» **Aim of the task**: Once the line with "unfold full_name_from_cursor, read_file. rewrite" is found in the entries below, repeat it and each following line exactly, up to and including the line with "apply one_line_app.". Add no other lines.

Stored data:
(** [has_side_effects_reads_main_file]: with or without the header on disk,
    the throw of the header's function is looked up in the main file. *)
Lemma has_side_effects_reads_main_file_witness :
  one_file Example_header.path Example_header.source
    (TranslationUnit.spelling Example_header.tu)
  = Example_header.fs (TranslationUnit.spelling Example_header.tu)
  /\ has_side_effects (one_file Example_header.path Example_header.source)
       Example_header.throw_1 Example_header.tu
     = has_side_effects Example_header.fs Example_header.throw_1
         Example_header.tu.
Proof.
  assert (H : one_file Example_header.path Example_header.source
                (TranslationUnit.spelling Example_header.tu)
              = Example_header.fs (TranslationUnit.spelling Example_header.tu))
    by reflexivity.
  split; [exact H|].
  exact (@has_side_effects_reads_main_file Example_header.fs Example_header.tu
           (one_file Example_header.path Example_header.source)
           Example_header.throw_1 H).
Defined.

(** ** More on the text of a cursor *)

Lemma index_wrap {A : Type} (l : list A) (i : Z) (d : A) :
  Py.index l i =
  if (- Z.of_nat (List.length l) <=? i) && (i <? Z.of_nat (List.length l))
  then Ok (nth (Z.to_nat (wrap_index (Z.of_nat (List.length l)) i)) l d)
  else Raise IndexError.
Proof.
  unfold Py.index, wrap_index.
  set (n := Z.of_nat (List.length l)).
  destruct (Z.ltb_spec i 0) as [Hneg|Hpos].
  - destruct (Z.leb_spec 0 (i + n)), (Z.leb_spec (- n) i); try lia;
      destruct (Z.ltb_spec (i + n) n), (Z.ltb_spec i n); try lia;
      cbn [andb]; try reflexivity.
    destruct (nth_error l (Z.to_nat (i + n))) as [x|] eqn:Hnth.
    + now rewrite (nth_error_nth _ _ _ Hnth).
    + apply nth_error_None in Hnth. lia.
  - destruct (Z.leb_spec 0 i), (Z.leb_spec (- n) i); try lia.
    destruct (Z.ltb_spec i n); cbn [andb]; [|reflexivity].
    destruct (nth_error l (Z.to_nat i)) as [x|] eqn:Hnth.
    + now rewrite (nth_error_nth _ _ _ Hnth).
    + apply nth_error_None in Hnth. lia.
Qed.

Lemma index_In {A : Type} (l : list A) (i : Z) (x : A) :
  Py.index l i = Ok x -> In x l.
Proof.
  unfold Py.index. destruct (_ && _); [|discriminate].
  destruct (nth_error l _) as [y|] eqn:Hnth; [|discriminate].
  intros [= <-]. eapply nth_error_In. exact Hnth.
Qed.

(** *** Stripping *)

Lemma lstrip_no_leading_space (s : string) : no_leading_space (Py.lstrip s).
Proof.
  induction s as [|c s IH]; cbn; [exact I|].
  destruct (Py.is_space c) eqn:Hc; [exact IH|exact Hc].
Qed.

Lemma lstrip_fixed (s : string) : no_leading_space s -> Py.lstrip s = s.
Proof.
  destruct s as [|c s]; cbn; [reflexivity|]. now intros ->.
Qed.

Lemma rstrip_no_leading_space (s : string) :
  no_leading_space s -> no_leading_space (Py.rstrip s).
Proof.
  destruct s as [|c s]; cbn [Py.rstrip no_leading_space]; [auto|].
  intros Hc. rewrite Hc. cbn. exact Hc.
Qed.

Lemma rstrip_idempotent (s : string) : Py.rstrip (Py.rstrip s) = Py.rstrip s.
Proof.
  induction s as [|c s IH]; [reflexivity|].
  cbn [Py.rstrip].
  destruct (Py.is_space c && String.eqb (Py.rstrip s) "") eqn:Hcond;
    [reflexivity|].
  cbn [Py.rstrip]. now rewrite IH, Hcond.
Qed.

Lemma strip_idempotent (s : string) : Py.strip (Py.strip s) = Py.strip s.
Proof.
  unfold Py.strip.
  rewrite (@lstrip_fixed _ (@rstrip_no_leading_space _ (lstrip_no_leading_space s))).
  apply rstrip_idempotent.
Qed.

(** *** A final semicolon *)

Lemma length_append_one (t : string) (c : ascii) :
  String.length (t ++ String c "") = S (String.length t).
Proof.
  induction t as [|x t IH]; cbn; [reflexivity|now rewrite IH].
Qed.

Lemma substring_last (t : string) (c : ascii) :
  substring (String.length t) 1 (t ++ String c "") = String c "".
Proof.
  induction t as [|x t IH]; [reflexivity|exact IH].
Qed.

Lemma substring_front (t : string) (c : ascii) :
  substring 0 (String.length t) (t ++ String c "") = t.
Proof.
  induction t as [|x t IH]; [reflexivity|]. cbn. now rewrite IH.
Qed.

Lemma endswith_semicolon (t : string) : Py.endswith (t ++ ";") ";" = true.
Proof.
  unfold Py.endswith. rewrite length_append_one. cbn [String.length].
  replace (S (String.length t) - 1)%nat with (String.length t) by lia.
  now rewrite substring_last.
Qed.

Lemma drop_last_semicolon (t : string) : Py.drop_last (t ++ ";") = t.
Proof.
  unfold Py.drop_last, Py.slice, Py.slice_bound, Py.len.
  rewrite length_append_one. cbn [Z.ltb Z.compare].
  replace (Z.max 0 (Z.min (Z.of_nat (S (String.length t))) 0)) with 0 by lia.
  replace (Z.max 0 (Z.min (Z.of_nat (S (String.length t)))
                      (-1 + Z.of_nat (S (String.length t)))))
    with (Z.of_nat (String.length t)) by lia.
  destruct (Z.ltb_spec 0 (Z.of_nat (String.length t))) as [Hpos|Hzero].
  - rewrite Z.sub_0_r, Nat2Z.id. apply substring_front.
  - destruct t; [reflexivity|cbn in Hzero; lia].
Qed.

(** *** Texts of one line *)

Lemma one_line_app (a b : string) :
  one_line a = true -> one_line b = true -> one_line (a ++ b) = true.
Proof.
  induction a as [|c a IH]; cbn; [auto|].
  intros Ha Hb. apply andb_prop in Ha as [-> Ha]. cbn. auto.
Qed.

Lemma one_line_lstrip (s : string) :
  one_line s = true -> one_line (Py.lstrip s) = true.
Proof.
  induction s as [|c s IH]; cbn [Py.lstrip]; [auto|].
  intros Hs. destruct (Py.is_space c); [|exact Hs].
  cbn in Hs. apply andb_prop in Hs as [_ Hs]. auto.
Qed.

Lemma one_line_rstrip (s : string) :
  one_line s = true -> one_line (Py.rstrip s) = true.
Proof.
  induction s as [|c s IH]; cbn [Py.rstrip]; [auto|].
  intros Hs. cbn in Hs. apply andb_prop in Hs as [Hc Hs].
  destruct (_ && _); [reflexivity|]. cbn. rewrite Hc. cbn. auto.
Qed.

Lemma one_line_strip (s : string) :
  one_line s = true -> one_line (Py.strip s) = true.
Proof.
  intros Hs. unfold Py.strip. now apply one_line_rstrip, one_line_lstrip.
Qed.

Lemma one_line_substring (s : string) :
  forall n m, one_line s = true -> one_line (substring n m s) = true.
Proof.
  induction s as [|c s IH]; intros n m Hs.
  - destruct n, m; reflexivity.
  - cbn in Hs. apply andb_prop in Hs as [Hc Hs].
    destruct n as [|n]; [destruct m as [|m]|]; cbn [substring].
    + reflexivity.
    + cbn. rewrite Hc. cbn. auto.
    + auto.
Qed.

Lemma one_line_slice (s : string) (a b : Z) :
  one_line s = true -> one_line (Py.slice s a b) = true.
Proof.
  intros Hs. unfold Py.slice. destruct (_ <? _); [|reflexivity].
  now apply one_line_substring.
Qed.

Lemma splitlines_from_one_line_bounded (n : nat) :
  forall s cur, (String.length s <= n)%nat -> one_line cur = true ->
  Forall (fun ln => one_line ln = true) (Py.splitlines_from cur s).
Proof.
  induction n as [|n IH]; intros s cur Hlen Hcur.
  - destruct s; [|cbn in Hlen; lia].
    cbn. destruct (String.eqb cur ""); repeat constructor. exact Hcur.
  - destruct s as [|c s].
    + cbn. destruct (String.eqb cur ""); repeat constructor. exact Hcur.
    + cbn in Hlen. cbn [Py.splitlines_from].
      destruct (Py.is_CR c).
      * destruct s as [|c' s'].
        -- constructor; [exact Hcur|]. apply IH; [cbn; lia|reflexivity].
        -- cbn in Hlen.
           destruct (Py.is_LF c'); (constructor; [exact Hcur|]);
             (apply IH; [cbn; lia|reflexivity]).
      * destruct (Py.is_line_boundary c) eqn:Hb.
        -- constructor; [exact Hcur|]. apply IH; [lia|reflexivity].
        -- apply IH; [lia|]. apply one_line_app; [exact Hcur|].
           cbn. now rewrite Hb.
Qed.

Lemma splitlines_one_line (content : string) :
  Forall (fun ln => one_line ln = true) (Py.splitlines content).
Proof.
  unfold Py.splitlines.
  now apply (@splitlines_from_one_line_bounded (String.length content)).
Qed.

Section Text_shape.

Variable fs : FileSystem.
Variable filename content : string.
Hypothesis file_content : fs filename = Some content.

Lemma append_lines_one_line (lines : list string) (ls : list Z) :
  Forall (fun ln => one_line ln = true) lines ->
  forall full_name text,
  one_line full_name = true ->
  append_lines lines ls full_name = Ok text ->
  one_line text = true.
Proof.
  intros Hlines. induction ls as [|l ls IH]; intros full_name text Hacc Hrun.
  - cbn in Hrun. now injection Hrun as <-.
  - cbn [append_lines] in Hrun.
    destruct (Py.index lines l) as [ln|e] eqn:Hln; [|discriminate].
    cbn [bind] in Hrun. refine (IH _ _ _ Hrun).
    rewrite Forall_forall in Hlines.
    apply one_line_app; [exact Hacc|].
    apply (@one_line_app " "); [reflexivity|].
    apply one_line_strip, Hlines. eapply index_In. exact Hln.
Qed.

(** X10.  The text of a cursor never holds a line break, on one line or on
    several: printed after [Code:], it stays on that line. *)
Theorem full_name_from_cursor_one_line (c : Cursor.t) (text : string) :
  full_name_from_cursor fs c filename = Ok text ->
  one_line text = true.
Proof.
  unfold full_name_from_cursor, read_file. rewrite file_content.
  cbn [bind].
  pose proof (splitlines_one_line content) as Hlines.
  set (lines := Py.splitlines content) in *.
  assert (Hindex : forall i ln, Py.index lines i = Ok ln ->
                                one_line ln = true).
  { intros i ln Hln. apply index_In in Hln.
    rewrite Forall_forall in Hlines. auto. }
  assert (Hend : forall full_name,
             one_line full_name = true ->
             (if Py.endswith full_name ";"
              then Ok (Py.strip (Py.drop_last full_name))
              else Ok full_name) = Ok text ->
             one_line text = true).
  { intros full_name Hfull Hres.
    destruct (Py.endswith full_name ";"); injection Hres as <-; [|exact Hfull].
    now apply one_line_strip, one_line_slice. }
  set (a := SourceLocation.line (SourceRange.start (Cursor.extent c))).
  set (b := SourceLocation.line (SourceRange.end_ (Cursor.extent c))).
  destruct (a =? b).
  - destruct (Py.index lines _) as [ln|e] eqn:Hln; [|discriminate].
    cbn [bind]. apply Hend.
    apply one_line_strip, one_line_slice. eapply Hindex. exact Hln.
  - destruct (Py.index lines (a - 1)) as [first|e] eqn:Hfirst;
      [|discriminate].
    cbn [bind].
    destruct (append_lines lines _ _) as [full_name|e] eqn:Hloop;
      [|discriminate].
    cbn [bind].
    destruct (Py.index lines (b - 1)) as [last|e] eqn:Hlast; [|discriminate].
    cbn [bind]. apply Hend.
    apply one_line_app.
    + eapply append_lines_one_line; [exact Hlines| |exact Hloop].
      apply one_line_strip. eapply Hindex. exact Hfirst.
    + apply (@one_line_app " "); [reflexivity|].
      apply one_line_strip. eapply Hindex. exact Hlast.
Qed.

(** X9.  The text of a cursor that starts and ends on the same line has no
    white space at either end: stripping it again changes nothing. *)
Theorem full_name_single_line_stripped (c : Cursor.t) (text : string) :
  SourceLocation.line (SourceRange.start (Cursor.extent c))
  = SourceLocation.line (SourceRange.end_ (Cursor.extent c)) ->
  full_name_from_cursor fs c filename = Ok text ->
  Py.strip text = text.
Proof.
  intros Hline. unfold full_name_from_cursor, read_file.
  rewrite file_content, Hline, Z.eqb_refl. cbn [bind].
  destruct (Py.index _ _) as [ln|e]; [|discriminate]. cbn [bind].
  destruct (Py.endswith _ ";"); intros [= <-]; apply strip_idempotent.
Qed.

(** X7.  On a range of one line the text is read from the line of the
    cursor's location, as a Python list index: with [n] lines in the file,
    the index [location.line - 1] must lie in [-n .. n - 1], else
    [IndexError] is raised; a negative index in that interval reads from
    the end of the file, so that line 0 stands for the last line. *)
Theorem full_name_single_line_index (c : Cursor.t) :
  SourceLocation.line (SourceRange.start (Cursor.extent c))
  = SourceLocation.line (SourceRange.end_ (Cursor.extent c)) ->
  let lines := Py.splitlines content in
  let n := Z.of_nat (List.length lines) in
  let i := SourceLocation.line (Cursor.location c) - 1 in
  (- n <= i < n ->
   full_name_from_cursor fs c filename =
   Ok (strip_semicolon
         (Py.strip
            (Py.slice (nth (Z.to_nat (wrap_index n i)) lines "")
               (SourceLocation.column (SourceRange.start (Cursor.extent c)) - 1)
               (SourceLocation.column (SourceRange.end_ (Cursor.extent c)) - 1)))))
  /\ (~ - n <= i < n ->
      full_name_from_cursor fs c filename = Raise IndexError).
Proof.
  intros Hline lines n i.
  unfold full_name_from_cursor, read_file.
  rewrite file_content, Hline, Z.eqb_refl. cbn [bind].
  fold lines. fold i. rewrite (index_wrap lines i ""). fold n.
  split; intros Hi.
  - destruct (Z.leb_spec (- n) i), (Z.ltb_spec i n); try lia.
    cbn [andb bind]. unfold strip_semicolon.
    destruct (Py.endswith _ ";"); reflexivity.
  - destruct (Z.leb_spec (- n) i), (Z.ltb_spec i n); try lia; reflexivity.
Qed.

» **Output of the exercise**:
  unfold full_name_from_cursor, read_file. rewrite file_content.
  cbn [bind].
  pose proof (splitlines_one_line content) as Hlines.
  set (lines := Py.splitlines content) in *.
  assert (Hindex : forall i ln, Py.index lines i = Ok ln ->
                                one_line ln = true).
  { intros i ln Hln. apply index_In in Hln.
    rewrite Forall_forall in Hlines. auto. }
  assert (Hend : forall full_name,
             one_line full_name = true ->
             (if Py.endswith full_name ";"
              then Ok (Py.strip (Py.drop_last full_name))
              else Ok full_name) = Ok text ->
             one_line text = true).
  { intros full_name Hfull Hres.
    destruct (Py.endswith full_name ";"); injection Hres as <-; [|exact Hfull].
    now apply one_line_strip, one_line_slice. }
  set (a := SourceLocation.line (SourceRange.start (Cursor.extent c))).
  set (b := SourceLocation.line (SourceRange.end_ (Cursor.extent c))).
  destruct (a =? b).
  - destruct (Py.index lines _) as [ln|e] eqn:Hln; [|discriminate].
    cbn [bind]. apply Hend.
    apply one_line_strip, one_line_slice. eapply Hindex. exact Hln.
  - destruct (Py.index lines (a - 1)) as [first|e] eqn:Hfirst;
      [|discriminate].
    cbn [bind].
    destruct (append_lines lines _ _) as [full_name|e] eqn:Hloop;
      [|discriminate].
    cbn [bind].
    destruct (Py.index lines (b - 1)) as [last|e] eqn:Hlast; [|discriminate].
    cbn [bind]. apply Hend.
    apply one_line_app.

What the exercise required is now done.